Methods: TRA2P-TIMI 50 trial patients with history of MI within the prior 2 weeks to 12 months as the qualifying event (N=17,779) were randomized to vorapaxar or placebo. Event rates are presented as 3-yr KM estimates. Baseline ASA dose was categorized as <100 mg daily, 100-162 mg, and >162 mg. The 331 pts not receiving ASA were excluded.

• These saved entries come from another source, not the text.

(* ===== verification/Grep.v ===== *)
(** * The pattern matchers of user/grep.c and user/find.c

    A pointer into a string is the suffix of the string it points at; the end of the list
    is the terminating NUL.  The matchers are recursive in the pattern, and in the text for
    a star, so no fuel is needed.

    The specification is the language of a pattern: [parse] reads the pattern as a list of
    items, [lang] is the set of strings the items stand for. *)

From S2P Require Import Prelude Memory Ulib.

Definition c_caret : Z := 94.
Definition c_dollar : Z := 36.
Definition c_star : Z := 42.
Definition c_dot : Z := 46.

(** [do { if (matchhere(re, text)) return 1; } while( *text != '\0' && ( *text++ == c || c == '.'))],
    with [here text] for [matchhere(re, text)]. *)
Fixpoint star_loop (here : list Z -> bool) (c : Z) (text : list Z) : bool :=
  if here text then true
  else match text with
       | [] => false
       | t :: text' => if (t =? c) || (c =? c_dot) then star_loop here c text' else false
       end.

Fixpoint matchhere (re text : list Z) : bool :=
  match re with
  | [] => true
  | c :: re1 =>
      let rest :=
        if (c =? c_dollar) && bool_decide (re1 = []) then bool_decide (text = [])
        else match text with
             | [] => false
             | t :: text' => if (c =? c_dot) || (c =? t) then matchhere re1 text' else false
             end in
      match re1 with
      | c2 :: re2 => if c2 =? c_star then star_loop (matchhere re2) c text else rest
      | [] => rest
      end
  end.
(* ===== verification/Sh.v ===== *)
(** * The shell's parser (user/sh.c)

    The command line is a NUL-terminated string in memory.  A parsed command is a tree of
    nodes in the heap, addressed from 1 on in the order of allocation; 0 is the null
    pointer.  [char **ps] always points to the variable [s] of [parsecmd], the field [sh_ps].
    [sh_room] is the number of nodes [malloc] can still give: the constructors do not test
    its result, so that running out is a store through a null pointer.  [panic] prints its
    message and exits. *)

From S2P Require Import Prelude Layout Memory Ulib.

Definition MAXARGS : Z := 10.

Inductive node :=
| Nexec (argv eargv : list Z)
| Nredir (cmd file efile mode fd : Z)
| Npipe (left right : Z)
| Nlist (left right : Z)
| Nback (cmd : Z).

Record shell := mkShell { sh_buf : mem; sh_ps : Z; sh_heap : list node; sh_room : nat }.

Definition set_ps (x : Z) (s : shell) : shell := mkShell (sh_buf s) x (sh_heap s) (sh_room s).
Definition set_buf (m : mem) (s : shell) : shell := mkShell m (sh_ps s) (sh_heap s) (sh_room s).
Definition set_heap (h : list node) (s : shell) : shell := mkShell (sh_buf s) (sh_ps s) h (sh_room s).

(** ** Constructors *)

Definition alloc_node (n : node) : M shell Z := fun th s =>
  match sh_room s with
  | O => Fault "memset"
  | S r => Ok (Z.of_nat (S (length (sh_heap s)))) th (mkShell (sh_buf s) (sh_ps s) (sh_heap s ++ [n]) r)
  end.

Definition execcmd : M shell Z := alloc_node (Nexec (replicate 10 0) (replicate 10 0)).
Definition redircmd (subcmd file efile mode fd : Z) : M shell Z := alloc_node (Nredir subcmd file efile mode fd).
Definition pipecmd (left right : Z) : M shell Z := alloc_node (Npipe left right).
Definition listcmd (left right : Z) : M shell Z := alloc_node (Nlist left right).
Definition backcmd (subcmd : Z) : M shell Z := alloc_node (Nback subcmd).

(** ** Tokens *)

(** [strchr] in one of the constant strings. *)
Definition in_chars (l : list Z) (c : Z) : bool := bool_decide (c ∈ l).
Definition whitespace : list Z := [32; 9; 13; 10; 11].
Definition symbols : list Z := [60; 124; 62; 38; 59; 40; 41].

(** [while(s < es && strchr(whitespace, *s)) s++], [k] being [es - s]. *)
Fixpoint skip_space (k : nat) (m : mem) (s : Z) : Z :=
  match k with O => s | S k' => if in_chars whitespace (mget m s) then skip_space k' m (s + 1) else s end.
(** [while(s < es && !strchr(whitespace, *s) && !strchr(symbols, *s)) s++] *)
Fixpoint skip_word (k : nat) (m : mem) (s : Z) : Z :=
  match k with
  | O => s
  | S k' => if negb (in_chars whitespace (mget m s)) && negb (in_chars symbols (mget m s)) then skip_word k' m (s + 1) else s
  end.

(** The switch: the code of the token at [s], and its end. *)
Definition scan_token (m : mem) (es s : Z) : Z * Z :=
  let c := mget m s in
  if c =? 0 then (c, s)
  else if in_chars [124; 40; 41; 59; 38; 60] c then (c, s + 1)
  else if c =? 62 then (if mget m (s + 1) =? 62 then (43, s + 2) else (c, s + 1))
  else (97, skip_word (Z.to_nat (es - s)) m s).

(** The token's code, and its start and end. *)
Definition gettoken (es : Z) : M shell (Z * Z * Z) :=
  let! st := get in
  let m := sh_buf st in
  let s := skip_space (Z.to_nat (es - sh_ps st)) m (sh_ps st) in
  let q := s in
  let '(r, eq) := scan_token m es s in
  put (set_ps (skip_space (Z.to_nat (es - eq)) m eq) st);;;
  ret (r, q, eq).

Definition peek (es : Z) (toks : list Z) : M shell bool :=
  let! st := get in
  let m := sh_buf st in
  let s := skip_space (Z.to_nat (es - sh_ps st)) m (sh_ps st) in
  put (set_ps s st);;;
  ret (ctrue (mget m s) && in_chars toks (mget m s)).

(** ** The grammar *)

Fixpoint parseredirs (f : nat) (cmd es : Z) : M shell Z :=
  match f with
  | O => diverge
  | S f =>
      let! b := peek es [60; 62] in
      if b then
        let! tok := gettoken es in
        let! w := gettoken es in
        let '(_, q, eq) := w in
        if negb (fst (fst w) =? 97) then panic "missing file for redirection"
        else
          let tok := fst (fst tok) in
          let! cmd :=
            (if tok =? 60 then redircmd cmd q eq O_RDONLY 0
             else if tok =? 62 then redircmd cmd q eq (Z.lor (Z.lor O_WRONLY O_CREATE) O_TRUNC) 1
             else if tok =? 43 then redircmd cmd q eq (Z.lor O_WRONLY O_CREATE) 1
             else ret cmd) in
          parseredirs f cmd es
      else ret cmd
  end.

(** [cmd->argv[i] = q; cmd->eargv[i] = eq], with [cmd] an [execcmd]. *)
Definition set_arg (cmd i q eq : Z) : M shell unit :=
  let! s := get in
  match sh_heap s !! Z.to_nat (cmd - 1) with
  | Some (Nexec argv eargv) =>
      if i <? MAXARGS then
        put (set_heap (<[Z.to_nat (cmd - 1) := Nexec (<[Z.to_nat i := q]> argv) (<[Z.to_nat i := eq]> eargv)]> (sh_heap s)) s)
      else fault "argv"
  | _ => fault "cmd"
  end.

(** The loop over the arguments, [argc] of which have been stored. *)
Fixpoint parseargs (f : nat) (cmd r argc es : Z) : M shell Z :=
  match f with
  | O => diverge
  | S f =>
      let! b := peek es [124; 41; 38; 59] in
      if b then set_arg cmd argc 0 0;;; ret r
      else
        let! t := gettoken es in
        let '(tok, q, eq) := t in
        if tok =? 0 then set_arg cmd argc 0 0;;; ret r
        else if negb (tok =? 97) then panic "syntax"
        else
          set_arg cmd argc q eq;;;
          if argc + 1 >=? MAXARGS then panic "too many args"
          else
            let! r := parseredirs f r es in
            parseargs f cmd r (argc + 1) es
  end.

(** [while(peek(ps, es, AMP)) cmd = backcmd(cmd)], with the token taken. *)
Fixpoint parseback (f : nat) (cmd es : Z) : M shell Z :=
  match f with
  | O => diverge
  | S f =>
      let! b := peek es [38] in
      if b then
        gettoken es;;;
        let! cmd := backcmd cmd in
        parseback f cmd es
      else ret cmd
  end.

Fixpoint parseline (f : nat) (es : Z) : M shell Z :=
  match f with
  | O => diverge
  | S f =>
      let! cmd := parsepipe f es in
      let! cmd := parseback f cmd es in
      let! b := peek es [59] in
      if b then
        gettoken es;;;
        let! rhs := parseline f es in
        listcmd cmd rhs
      else ret cmd
  end
with parsepipe (f : nat) (es : Z) : M shell Z :=
  match f with
  | O => diverge
  | S f =>
      let! cmd := parseexec f es in
      let! b := peek es [124] in
      if b then
        gettoken es;;;
        let! rhs := parsepipe f es in
        pipecmd cmd rhs
      else ret cmd
  end
with parseblock (f : nat) (es : Z) : M shell Z :=
  match f with
  | O => diverge
  | S f =>
      let! b := peek es [40] in
      if negb b then panic "parseblock"
      else
        gettoken es;;;
        let! cmd := parseline f es in
        let! b := peek es [41] in
        if negb b then panic "syntax - missing )"
        else
          gettoken es;;;
          parseredirs f cmd es
  end
with parseexec (f : nat) (es : Z) : M shell Z :=
  match f with
  | O => diverge
  | S f =>
      let! b := peek es [40] in
      if b then parseblock f es
      else
        let! cmd := execcmd in
        let! r := parseredirs f cmd es in
        parseargs f cmd r 0 es
  end.

(** ** Terminating the strings *)

(** [for(i=0; ecmd->argv[i]; i++) *ecmd->eargv[i] = 0]; [None]: past the end of the array. *)
Fixpoint nul_args (argv eargv : list Z) (m : mem) : option mem :=
  match argv, eargv with
  | a :: argv', e :: eargv' => if ctrue a then nul_args argv' eargv' (mset m e 0) else Some m
  | _, _ => None
  end.

(** Children are allocated before their parents: the address bounds the depth. *)
Fixpoint nulterminate (f : nat) (cmd : Z) : M shell Z :=
  if cmd =? 0 then ret 0
  else
    match f with
    | O => diverge
    | S f =>
        let! s := get in
        match sh_heap s !! Z.to_nat (cmd - 1) with
        | None => fault "cmd"
        | Some (Nexec argv eargv) =>
            match nul_args argv eargv (sh_buf s) with
            | Some m => put (set_buf m s);;; ret cmd
            | None => fault "argv"
            end
        | Some (Nredir c _ efile _ _) =>
            nulterminate f c;;;
            modify (fun s => set_buf (mset (sh_buf s) efile 0) s);;;
            ret cmd
        | Some (Npipe l r) => nulterminate f l;;; nulterminate f r;;; ret cmd
        | Some (Nlist l r) => nulterminate f l;;; nulterminate f r;;; ret cmd
        | Some (Nback c) => nulterminate f c;;; ret cmd
        end
    end.

Definition parsecmd (f : nat) (s : Z) : M shell Z :=
  let! st := get in
  match ustrlen f (sh_buf st) s with
  | None => diverge
  | Some n =>
      let es := s + n in
      put (set_ps s st);;;
      let! cmd := parseline f es in
      peek es [];;;
      let! st := get in
      if negb (sh_ps st =? es) then panic "syntax"
      else
        nulterminate (Z.to_nat cmd) cmd;;;
        ret cmd
  end.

Results: 6988 pts (40%) received <100 mg ASA daily, 7704 pts (44%) 100-162 mg, and 2755 (16%) > 162 mg. The majority of patients on >162 mg were from N. America (80.6%), though most patients from N. America (56%) were on a dose <=162g daily. Pts receiving >162 mg were younger, but more likely to have peripheral vascular disease or prior revascularization. The beneficial effect of vorapaxar was similar across ASA dose groups with ~20% reductions in the risk of CV death/MI/stroke and CV Death/MI (p for interaction 0.98 and 0.94, respectively). The increase in bleeding risk among pts treated with voraxapar was also similar across ASA groups (moderate/severe bleeding [p for interaction=0.38]), with no increase in bleeding risk for patients receiving >100 mg daily. (Figure)
Conclusions: In patients with a recent MI, there remains considerable variability in the ASA dose selected for secondary prevention. Regardless of baseline ASA dose, vorapaxar reduced the risk of major cardiovascular events by ~20%. The relative risk of bleeding was not higher with vorapaxar in the higher ASA doses.
- © 2012 by American Heart Association, Inc.